The suspects were arrested following an 18-month investigation that targeted attorneys and doctors who officials alleged played critical roles in auto-insurance fraud schemes. Orange County law enforcement officers went undercover and claimed to be accident victims while several auto insurance firms also played along to help seal the arrests, officials said.
Chinn said the insurance companies did not lose any money during the undercover investigation because arrests were made before claims were paid out. But authorities estimate that fraud costs the auto insurance industry between $1.5 billion and $2 billion annually and drives up consumer insurance rates.
Outside of court, defense attorney Jeffrey N. Wilens said he believes MacPhee was "betrayed" by his co-workers, and said MacPhee was not knowingly involved in any fraudulent insurance schemes.
During the six-week trial, MacPhee testified that he took a 30% profit from insurance claims proceeds, while the remaining 70% went to two other employees who ran the law office. Chinn said that while such arrangements are legal, they can encourage dishonest workers to drum up profits by filing false insurance claims.

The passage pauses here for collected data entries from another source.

(* ===== verification/RegistryPayload.v ===== *)
(** * Who gives an asset its bytes

    A committed asset has a size on record, and only [commit_asset] records one.
    Every other method of the registry is [tame]: it preserves the invariant, changes
    assets by steps and records the size of no asset.  The guard's promise that
    committed bytes are in the store therefore survives every such call. *)

From S2P Require Import Prelude Errors Python Effects Paths Models Retention Sha256 Registry RegistryInv RegistrySound RegistryNames Codec AdminQuery Admin AdminActions.

(** No asset acquired a size. *)
Definition payload_kept (r r' : Registry) : Prop := ∀ i a', r_assets r' !! i = Some a' →
  is_Some (a_size_bytes a') → ∃ a, r_assets r !! i = Some a ∧ is_Some (a_size_bytes a).

#[export] Instance payload_kept_preorder : PreOrder payload_kept.
Proof.
  split; [by intros r i a' Hi Hs; eexists|]. intros r1 r2 r3 H1 H2 i a3 Hi Hs.
  destruct (H2 i a3 Hi Hs) as (a2 & Hi2 & Hs2). by apply (H1 i a2).
Qed.

Lemma payload_same (r r' : Registry) : r_assets r' = r_assets r → payload_kept r r'.
Proof. intros Ha i a Hi Hs. rewrite Ha in Hi. by eexists. Qed.

Lemma payload_put i a a' (r r' : Registry) :
  r_assets r !! i = Some a → a_size_bytes a' = a_size_bytes a → r_assets r' = <[i := a']> (r_assets r) → payload_kept r r'.
Proof.
  intros Hi Hsz Ha j b Hj Hs. rewrite Ha, lookup_insert in Hj. case_decide; [|by exists b].
  simplify_eq. exists a. by rewrite <- Hsz.
Qed.

Lemma payload_new i a' (r r' : Registry) :
  a_size_bytes a' = None → r_assets r' = <[i := a']> (r_assets r) → payload_kept r r'.
Proof.
  intros Hsz Ha j b Hj Hs. rewrite Ha, lookup_insert in Hj. case_decide; [|by exists b].
  simplify_eq. rewrite Hsz in Hs. by destruct Hs.
Qed.

(** What a call other than a commit does. *)
Definition tame_step (r r' : Registry) : Prop := evolves r r' ∧ payload_kept r r'.

#[export] Instance tame_step_preorder : PreOrder tame_step.
Proof.
  split; [split; reflexivity|]. intros r1 r2 r3 [? ?] [? ?]. split; etrans; eassumption.
Qed.

Abbreviation tame m := (preserves registry_wf tame_step m).

Section Payload.
#[local] Set Default Proof Using "Type*".
Context {E : Env} `{!FreshIds E}.

(** ** Tame computations *)

Lemma tame_frame : PreOrder tame_step ∧ ∀ n n' r, (n <= n')%nat → registry_wf n r → registry_wf n' r.
Proof. split; [exact _|exact registry_wf_mono]. Qed.

Lemma tame_intro {A} late (m : M Registry A) :
  sound_upto late m → advances m → (∀ n r, registry_wf n r → wp m (λ _ _ r', payload_kept r r') n r) → tame m.
Proof.
  intros Hs Ha Hp n r Hwf. eapply wp_mono; [apply wp_and; [by apply Hs|apply wp_and; [by apply Ha|by apply Hp]]|].
  intros res n' r' ([Hwf' Hstep] & Hn & Hk). split_and!; try done. split; [|done].
  by eapply step_ok_evolves.
Qed.

Lemma tame_reads {A} (f : Registry → res A) : tame (reads f).
Proof. apply preserves_same; [exact tame_frame|]. intros n r. by apply wp_reads. Qed.

Lemma tame_ignore {A} (m : M Registry A) : tame (ignore m) → tame m.
Proof.
  intros H n r Hwf. specialize (H n r Hwf). revert H. unfold ignore, wp, mbind, M_bind.
  by destruct (m n r) as [[[a|e] n'] r'].
Qed.

(** ** The methods *)

Definition gives_bytes (c : call) : bool := match c with CallCommit _ _ _ _ _ _ => true | _ => false end.

Ltac kept := cbn in *; first
  [ apply payload_same; reflexivity || eassumption
  | eapply payload_put; [eassumption| |reflexivity || eassumption]; reflexivity ].

Lemma wp_require_frame space name (Q : res unit → nat → Registry → Prop) n r :
  (∀ res n' r', r_assets r' = r_assets r → Q res n' r') → wp (_require_alias_name_available space name) Q n r.
Proof.
  intros HQ. unfold _require_alias_name_available, _alias_name_is_blocked. repeat frame_step; by apply HQ.
Qed.

Lemma wp_gc_payload i caller (Q : res unit → nat → Registry → Prop) n r :
  (∀ res n' r', payload_kept r r' → Q res n' r') → wp (_mark_for_gc_if_orphaned i caller) Q n r.
Proof.
  intros HQ. unfold _mark_for_gc_if_orphaned. repeat frame_step; apply HQ; kept.
Qed.

(** A method whose runs write known assets. *)
Ltac run_payload :=
  unfold expire_asset, delete_asset, update_annotations, set_eviction_policy, set_asset_ttl, set_partition_quota,
    set_bucket_quota, record_read, record_capability_issue, recent_audit, resolve_alias, rebind_alias,
    raise_about_if, raise_about, _get_binding, _add_alias_to_asset, _remove_alias_from_asset, put_partition_quota,
    put_bucket_quota, _partition_quota, _bucket_quota;
  repeat frame_step; kept.

Lemma exec_payload c n r : gives_bytes c = false → registry_wf n r → wp (exec c) (λ _ _ r', payload_kept r r') n r.
Proof.
  intros Hc Hwf. destruct c; try done; cbn -[detach_alias]; unfold ignore.
  all: try solve [run_payload].
  - apply wp_bind. apply wp_reserve_asset; [done|intros e n' r' _ (? & -> & _); by apply payload_same|].
    intros a n' r' Hwf' _ Hres. apply wp_ret. eapply payload_new; [|apply Hres].
    apply (aw_pending (a_asset_id a) a); [|apply Hres]. eapply get_wf; [done|]. by rewrite (rs_assets _ _ _ _ _ _ _ _ Hres), lookup_insert_eq.
  - unfold attach_alias, _add_alias_to_asset. repeat frame_step; try kept.
    all: apply wp_require_frame; intros res n1 r1 H1; repeat frame_step; transitivity r1; kept.
  - apply wp_detach_alias; [done|intros; reflexivity| |].
    { intros key b j a _ _ _ _ _ Hj _ _ _ r' _ _. eapply (payload_put j a); [exact Hj| |reflexivity]; reflexivity. }
    intros key b j a n' r' _ _ _ _ _ Hj _ _ _ _ Ha _ _ _.
    apply wp_gc_payload. intros _ _ r2 Hr2. etrans; [|exact Hr2].
    eapply payload_put; [exact Hj| |exact Ha]; reflexivity.
  - unfold detach_mutable_alias, raise_about_if, raise_about, _get_binding, _remove_alias_from_asset.
    repeat frame_step; try kept.
    all: apply wp_gc_payload; intros res n2 r2 Hr2; repeat frame_step; (etrans; [|exact Hr2]); kept.
  - apply wp_bind, wp_lifecycle_update; [done|intros; reflexivity|]. intros p events Hi _ _ a'. apply wp_ret.
    kept.
  - unfold set_asset_ttl. repeat frame_step; try kept.
    eapply payload_put; [exact H| |cbn; by rewrite H2]; reflexivity.
Qed.

(** Every call but a commit is tame. *)
Lemma exec_tame c : gives_bytes c = false → tame (exec c).
Proof. intros Hc. eapply tame_intro; [apply exec_sound|apply exec_advances|]. intros n r. by apply exec_payload. Qed.

Lemma reserve_tame space partition aliases owner mime annotations policy ttl bytes :
  tame (reserve_asset space partition aliases owner mime annotations policy ttl bytes).
Proof. apply tame_ignore. by apply (exec_tame (CallReserve _ _ _ _ _ _ _ _ _)). Qed.
Lemma annotate_tame i patch caller overwrite : tame (update_annotations i patch caller overwrite).
Proof. apply tame_ignore. by apply (exec_tame (CallAnnotate _ _ _ _)). Qed.
Lemma attach_tame i alias mutable caller : tame (attach_alias i alias mutable caller).
Proof. apply tame_ignore. by apply (exec_tame (CallAttach _ _ _ _)). Qed.
Lemma resolve_tame space alias : tame (resolve_alias space alias).
Proof. apply tame_ignore. by apply (exec_tame (CallResolve _ _)). Qed.
Lemma detach_tame space alias caller : tame (detach_alias space alias caller).
Proof. by apply (exec_tame (CallDetach _ _ _)). Qed.
Lemma detach_mutable_tame space alias caller : tame (detach_mutable_alias space alias caller).
Proof. apply tame_ignore. by apply (exec_tame (CallDetachMutable _ _ _)). Qed.
Lemma rebind_tame space alias i caller : tame (rebind_alias space alias i caller).
Proof. apply tame_ignore. by apply (exec_tame (CallRebind _ _ _ _)). Qed.
Lemma expire_tame i caller : tame (expire_asset i caller).
Proof. apply tame_ignore. by apply (exec_tame (CallExpire _ _)). Qed.
Lemma delete_tame i caller : tame (delete_asset i caller).
Proof. apply tame_ignore. by apply (exec_tame (CallDelete _ _)). Qed.
Lemma eviction_policy_tame i policy caller : tame (set_eviction_policy i policy caller).
Proof. apply tame_ignore. by apply (exec_tame (CallEvictionPolicy _ _ _)). Qed.
Lemma partition_quota_tame space partition bytes count sweep caller :
  tame (set_partition_quota space partition bytes count sweep caller).
Proof. apply tame_ignore. by apply (exec_tame (CallPartitionQuota _ _ _ _ _ _)). Qed.
Lemma bucket_quota_tame space bytes warn hard : tame (set_bucket_quota space bytes warn hard).
Proof. apply tame_ignore. by apply (exec_tame (CallBucketQuota _ _ _ _)). Qed.
Lemma record_read_tame i : tame (record_read i).
Proof. by apply (exec_tame (CallRecordRead _)). Qed.
Lemma set_ttl_tame i ttl caller : tame (set_asset_ttl i ttl caller).
Proof. apply tame_ignore. by apply (exec_tame (CallSetTtl _ _ _)). Qed.
Lemma capability_issue_tame caller op scope ttl outcome id : tame (record_capability_issue caller op scope ttl outcome id).
Proof. by apply (exec_tame (CallCapabilityIssue _ _ _ _ _ _)). Qed.
Lemma recent_audit_tame i limit : tame (recent_audit i limit).
Proof. apply tame_ignore. by apply (exec_tame (CallRecentAudit _ _)). Qed.
Lemma get_asset_tame i : tame (_get_asset i).
Proof. apply tame_reads. Qed.
End Payload.

#[export] Hint Resolve tame_reads reserve_tame annotate_tame attach_tame
  resolve_tame detach_tame detach_mutable_tame rebind_tame expire_tame delete_tame eviction_policy_tame
  partition_quota_tame bucket_quota_tame record_read_tame set_ttl_tame capability_issue_tame recent_audit_tame
  get_asset_tame : preserves.

Ltac solve_tame := solve_preserves ltac:(exact tame_frame).

(** ** The console's computations over the registry *)

Section Console.
#[local] Set Default Proof Using "Type*".
Context {E : Env} `{!FreshIds E} {D : DumpFilters}.

Lemma get_quota_tame space partition : tame (get_partition_quota space partition).
Proof. apply tame_reads. Qed.
Lemma get_bucket_tame space : tame (get_bucket_quota space).
Proof. apply tame_reads. Qed.
#[local] Hint Resolve get_quota_tame : preserves.

Lemma query_tame q : tame (query_assets q).
Proof. unfold query_assets. solve_tame. Qed.
#[local] Hint Resolve query_tame : preserves.

Lemma listing_tame q : tame (listing q).
Proof. unfold listing. solve_tame. Qed.
Lemma inspect_tame i : tame (inspect i).
Proof. unfold inspect, get_asset. solve_tame. Qed.
Lemma audit_tame limit : tame (audit limit).
Proof. unfold audit. solve_tame. Qed.
Lemma preview_tame prefix : tame (preview prefix).
Proof. unfold preview. solve_tame. Qed.
Lemma apply_mutation_tame i body a : tame (apply_mutation i body a).
Proof. unfold apply_mutation. solve_tame. Qed.
End Console.

#[export] Hint Resolve get_quota_tame get_bucket_tame listing_tame inspect_tame audit_tame preview_tame
  apply_mutation_tame : preserves.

Attorney Dennis P. O'Connell, who represented Lowe, said he was disturbed that his client even had to go to trial when it was clear from the outset that evidence against him was weak.
Jury foreman Gerry Galleher said Lowe was acquitted because jurors did not believe he was aware of any insurance fraud scam.
"We just didn't believe he had anything to do with all this," Galleher said.
Chinn said he respected the jury's decision but said prosecutors would not have presented the case if they did not believe the doctor had knowledge of the scheme.